• _What you should do_
Using the records that appear below, write out exactly the lines from the one with "revert d. induction reasons" through the one with "revert Hf. apply", keeping both end lines.

════════

(* ===== verification/PreviewProps.v ===== *)
(** * PreviewProps: the evidence index and the preview of a cohort

    What the evidence index holds; a preview resolves to exactly its cohort, and
    small cohorts have one. *)
From S2P Require Import Prelude Text Time Json.
From S2P Require Export SelectorProps EvidenceIndex Preview.

(** * What the evidence index holds

    The resources of an index are the resource records of the snapshot whose
    normalised id no other record has; one without rejection reasons is in scope,
    of the profile's environment, and cited by exactly one reference. *)
Local Open Scope Z_scope.

(** ** Dictionaries of sets and lists *)
Lemma get_set_add_to d k v key : get_set (add_to d k v) key = (if decide (k = key) then {[v]} else ∅) ∪ get_set d key.
Proof.
  unfold add_to, get_set at 1. rewrite lookup_insert. case_decide; [by subst|]. by rewrite (left_id_L ∅ (∪)).
Qed.

Lemma get_list_append_to {A} (d : gmap string (list A)) k v key :
  get_list (append_to d k v) key = get_list d key ++ (if decide (k = key) then [v] else []).
Proof.
  unfold append_to, get_list at 1. rewrite lookup_insert. case_decide; [by subst|]. by rewrite app_nil_r.
Qed.

Lemma elem_of_foldl_add_to ids v d key x :
  x ∈ get_set (foldl (fun d id => add_to d id v) d ids) key <-> x ∈ get_set d key \/ key ∈ ids /\ x = v.
Proof.
  revert d. induction ids as [|id ids IH]; intros d; cbn; [set_solver|]. rewrite IH, get_set_add_to.
  case_decide; set_solver.
Qed.

(** ** Groups *)
Lemma group_append_elem {A} (groups : list (string * list A)) key value x :
  x ∈ concat (snd <$> group_append groups key value) <-> x = value \/ x ∈ concat (snd <$> groups).
Proof.
  induction groups as [|[k values] groups IH]; cbn; [set_solver|].
  destruct (String.eqb k key); cbn; rewrite !elem_of_app; [set_solver|]. rewrite IH. set_solver.
Qed.

Lemma group_append_keys {A} (groups : list (string * list A)) key value :
  NoDup (fst <$> groups) -> NoDup (fst <$> group_append groups key value) /\
  forall k, k ∈ fst <$> group_append groups key value <-> k = key \/ k ∈ fst <$> groups.
Proof.
  induction groups as [|[k values] groups IH]; cbn; [intros _; split; [by repeat constructor; set_solver|set_solver]|].
  intros [Hk Hn]%NoDup_cons. destruct (String.eqb_spec k key) as [->|Hne]; cbn.
  - split; [by constructor|set_solver].
  - destruct (IH Hn) as [Hd He]. split; [constructor; [rewrite He; set_solver|done]|]. intros j. rewrite !elem_of_cons, He. set_solver.
Qed.

(** The values grouped under a key *)
Definition group_members {A} (groups : list (string * list A)) (key : string) : list A :=
  concat (snd <$> select (fun g => String.eqb (fst g) key) groups).

Lemma group_members_append {A} (groups : list (string * list A)) key value k x :
  x ∈ group_members (group_append groups key value) k <-> key = k /\ x = value \/ x ∈ group_members groups k.
Proof.
  unfold group_members. induction groups as [|[k' values] groups IH]; cbn.
  - destruct (String.eqb_spec key k); cbn; set_solver.
  - destruct (String.eqb_spec k' key) as [->|Hne]; cbn.
    + destruct (String.eqb_spec key k) as [->|]; cbn; rewrite ?elem_of_app; set_solver.
    + destruct (String.eqb_spec k' k) as [->|]; cbn; rewrite ?elem_of_app, IH; set_solver.
Qed.

Lemma group_members_elem {A} (groups : list (string * list A)) k values x : NoDup (fst <$> groups) -> (k, values) ∈ groups ->
  x ∈ group_members groups k <-> x ∈ values.
Proof.
  unfold group_members. induction groups as [|[k' values'] groups IH]; [set_solver|]. cbn. intros [Hk Hn]%NoDup_cons Hg.
  assert (Hnone : k' ∉ fst <$> groups -> select (fun g : string * list A => String.eqb (fst g) k') groups = []).
  { clear. induction groups as [|[k2 v2] groups IH]; [done|]. cbn. intros Hk. destruct (String.eqb_spec k2 k') as [->|]; [set_solver|].
    apply IH. set_solver. }
  apply elem_of_cons in Hg as [Hg|Hg].
  - injection Hg as <- <-. rewrite String.eqb_refl. cbn. unfold select in Hnone. rewrite Hnone by done. cbn. by rewrite app_nil_r.
  - destruct (String.eqb_spec k' k) as [->|]; [|by apply IH]. exfalso. apply Hk. by apply (list_elem_of_fmap_2 fst _ (k, values)).
Qed.

Section index_props.
Context `{PyText} `{Rfc8785}.

(** The record's id normalises to [id]. *)
Definition normalizes_to (record : ResourceEvidenceRecord) (id : string) : Prop := normalize_resource_id (re_resource_id record) = Ok id.

Lemma sort_records_groups p s sorted : sort_records p s = Ok sorted ->
  NoDup (fst <$> so_records_by_id sorted) /\
  forall id r, r ∈ group_members (so_records_by_id sorted) id <-> ResourceRecord r ∈ es_evidence_records s /\ normalizes_to r id.
Proof.
  apply (foldR_prefix (fun passed sorted => NoDup (fst <$> so_records_by_id sorted) /\
    forall id r, r ∈ group_members (so_records_by_id sorted) id <-> ResourceRecord r ∈ passed /\ normalizes_to r id)).
  - intros passed record st st' [Hn He] _ Hs.
    assert (Hother : (forall r, record <> ResourceRecord r) -> so_records_by_id st' = so_records_by_id st ->
      NoDup (fst <$> so_records_by_id st') /\
      forall id r, r ∈ group_members (so_records_by_id st') id <-> ResourceRecord r ∈ passed ++ [record] /\ normalizes_to r id).
    { intros Hr ->. split; [done|]. intros id r. rewrite He, elem_of_app, list_elem_of_singleton. split; [naive_solver|].
      intros [[?| <-] ?]; [done|]. by destruct (Hr r). }
    destruct record; cbn [sort_record] in Hs; try (injection Hs as <-; by apply Hother). inv_ok. subst. cbn [so_records_by_id]. split.
    + by apply group_append_keys.
    + intros id' r'. rewrite group_members_append, He, elem_of_app, list_elem_of_singleton. split.
      * intros [[-> ->]|[? ?]]; auto.
      * intros [[?|E] Hx]; [auto|]. injection E as ->. left. unfold normalizes_to in Hx. same_ok. done.
  - split; [constructor|]. intros id r. cbn. set_solver.
Qed.

(** The groups with one record *)
Definition single_groups (groups : list (string * list ResourceEvidenceRecord)) : resource_dict :=
  omap (fun g => match snd g with [record] => Some (fst g, record) | _ => None end) groups.

Lemma elem_of_single_groups groups id r : (id, r) ∈ single_groups groups <-> (id, [r]) ∈ groups.
Proof.
  unfold single_groups. rewrite list_elem_of_omap. split.
  - intros ([k [|r' [|]]] & Hg & E); try done. cbn in E. by injection E as <- <-.
  - intros Hg. by exists (id, [r]).
Qed.

Lemma single_groups_keys groups : sublist (fst <$> single_groups groups) (fst <$> groups).
Proof. induction groups as [|[k [|r [|]]] groups IH]; cbn; by constructor. Qed.

Lemma index_resources_single groups index index' : ei_resources index = [] ->
  foldR index_resource index groups = Ok index' -> ei_resources index' = single_groups groups.
Proof.
  intros He. apply (foldR_prefix (fun passed index => ei_resources index = single_groups passed)); [|done].
  intros passed [id records] ix ix' Hi _ Hs. unfold single_groups in *. rewrite omap_app, <- Hi. cbn.
  destruct records as [|r [|r' records]]; cbn [index_resource] in Hs; inv_ok; subst; cbn; by rewrite ?app_nil_r.
Qed.

(** ** What a resource without rejection reasons satisfies *)
Definition in_scope (p : ResolvedManifestProfile) (s : EvidenceSnapshot) (id : string) (r : ResourceEvidenceRecord) : Prop :=
  scope_reasons p s id r = [] /\ exists ref, resource_record_refs s r = [ref].

Lemma get_set_foldl_add d id reasons key :
  get_set (foldl (fun d reason => add_to d id reason) d reasons) key =
  (if decide (id = key) then list_to_set reasons else ∅) ∪ get_set d key.
Proof.
  revert d. induction reasons as [|r reasons IH]; intros d; cbn; [case_decide; set_solver|].
  rewrite IH, get_set_add_to. case_decide; set_solver.
Qed.

Lemma check_resources_in_scope p s items index index' :
  foldR (check_resource p s) index items = Ok index' ->
  ei_resources index' = ei_resources index /\
  forall id r, (id, r) ∈ items -> get_set (ei_rejection_reasons index') id = ∅ -> in_scope p s id r /\ is_Some (ei_resource_refs index' !! id).
Proof.
  intros Hf. enough (ei_resources index' = ei_resources index /\ forall id r, (id, r) ∈ items ->
    get_set (ei_rejection_reasons index') id = ∅ -> in_scope p s id r /\ is_Some (ei_resource_refs index' !! id)) by done.
  revert Hf. apply (foldR_prefix (fun passed ix => ei_resources ix = ei_resources index /\ forall id r, (id, r) ∈ passed ->
    get_set (ei_rejection_reasons ix) id = ∅ -> in_scope p s id r /\ is_Some (ei_resource_refs ix !! id))); [|set_solver].
  intros passed [id record] ix ix' [Hr Hp] _ (x & Hx & E)%bind_Ok. destruct x as [[refs reasons] conflicts]. injection E as <-. cbn.
  split; [done|]. intros id' r'. rewrite get_set_foldl_add, elem_of_app, list_elem_of_singleton.
  assert (Hm : (refs = ei_resource_refs ix \/ exists ref, refs = <[id:=ref]> (ei_resource_refs ix)) /\
    (forall k, get_set reasons k = ∅ -> get_set (ei_rejection_reasons ix) k = ∅) /\
    (get_set reasons id = ∅ -> is_Some (refs !! id) /\ exists ref, resource_record_refs s record = [ref])).
  { destruct (resource_record_refs s record) as [|ref [|]]; [apply bind_Ok in Hx as (c & _ & Hx)| |apply bind_Ok in Hx as (c & _ & Hx)].
    - injection Hx as <- <- <-. split_and!; [by left| |]; intros *; rewrite get_set_add_to; [case_decide; set_solver|].
      rewrite decide_True by done. set_solver.
    - injection Hx as <- <- <-. split_and!; [right; by eexists|done|]. intros _. rewrite lookup_insert_eq. split; [done|by eexists].
    - injection Hx as <- <- <-. split_and!; [by left| |]; intros *; rewrite get_set_add_to; [case_decide; set_solver|].
      rewrite decide_True by done. set_solver. }
  destruct Hm as (Hrefs & Hreasons & Hid). intros Hi Hset.
  assert (Hset' : get_set reasons id' = ∅) by set_solver. destruct Hi as [Hi|Hi].
  - destruct (Hp _ _ Hi (Hreasons _ Hset')) as [? Hs']. split; [done|]. destruct Hrefs as [->|[ref ->]]; [done|].
    rewrite lookup_insert. by case_decide.
  - injection Hi as -> ->. destruct (Hid Hset') as [? ?]. split; [|done]. split; [|done].
    rewrite decide_True in Hset by done. destruct (scope_reasons p s id record) as [|reason l]; [done|]. set_solver.
Qed.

════════

• _Task response_
  revert d. induction reasons as [|r reasons IH]; intros d; cbn; [case_decide; set_solver|].
  rewrite IH, get_set_add_to. case_decide; set_solver.
Qed.

Lemma check_resources_in_scope p s items index index' :
  foldR (check_resource p s) index items = Ok index' ->
  ei_resources index' = ei_resources index /\
  forall id r, (id, r) ∈ items -> get_set (ei_rejection_reasons index') id = ∅ -> in_scope p s id r /\ is_Some (ei_resource_refs index' !! id).
Proof.
  intros Hf. enough (ei_resources index' = ei_resources index /\ forall id r, (id, r) ∈ items ->
    get_set (ei_rejection_reasons index') id = ∅ -> in_scope p s id r /\ is_Some (ei_resource_refs index' !! id)) by done.
  revert Hf. apply (foldR_prefix (fun passed ix => ei_resources ix = ei_resources index /\ forall id r, (id, r) ∈ passed ->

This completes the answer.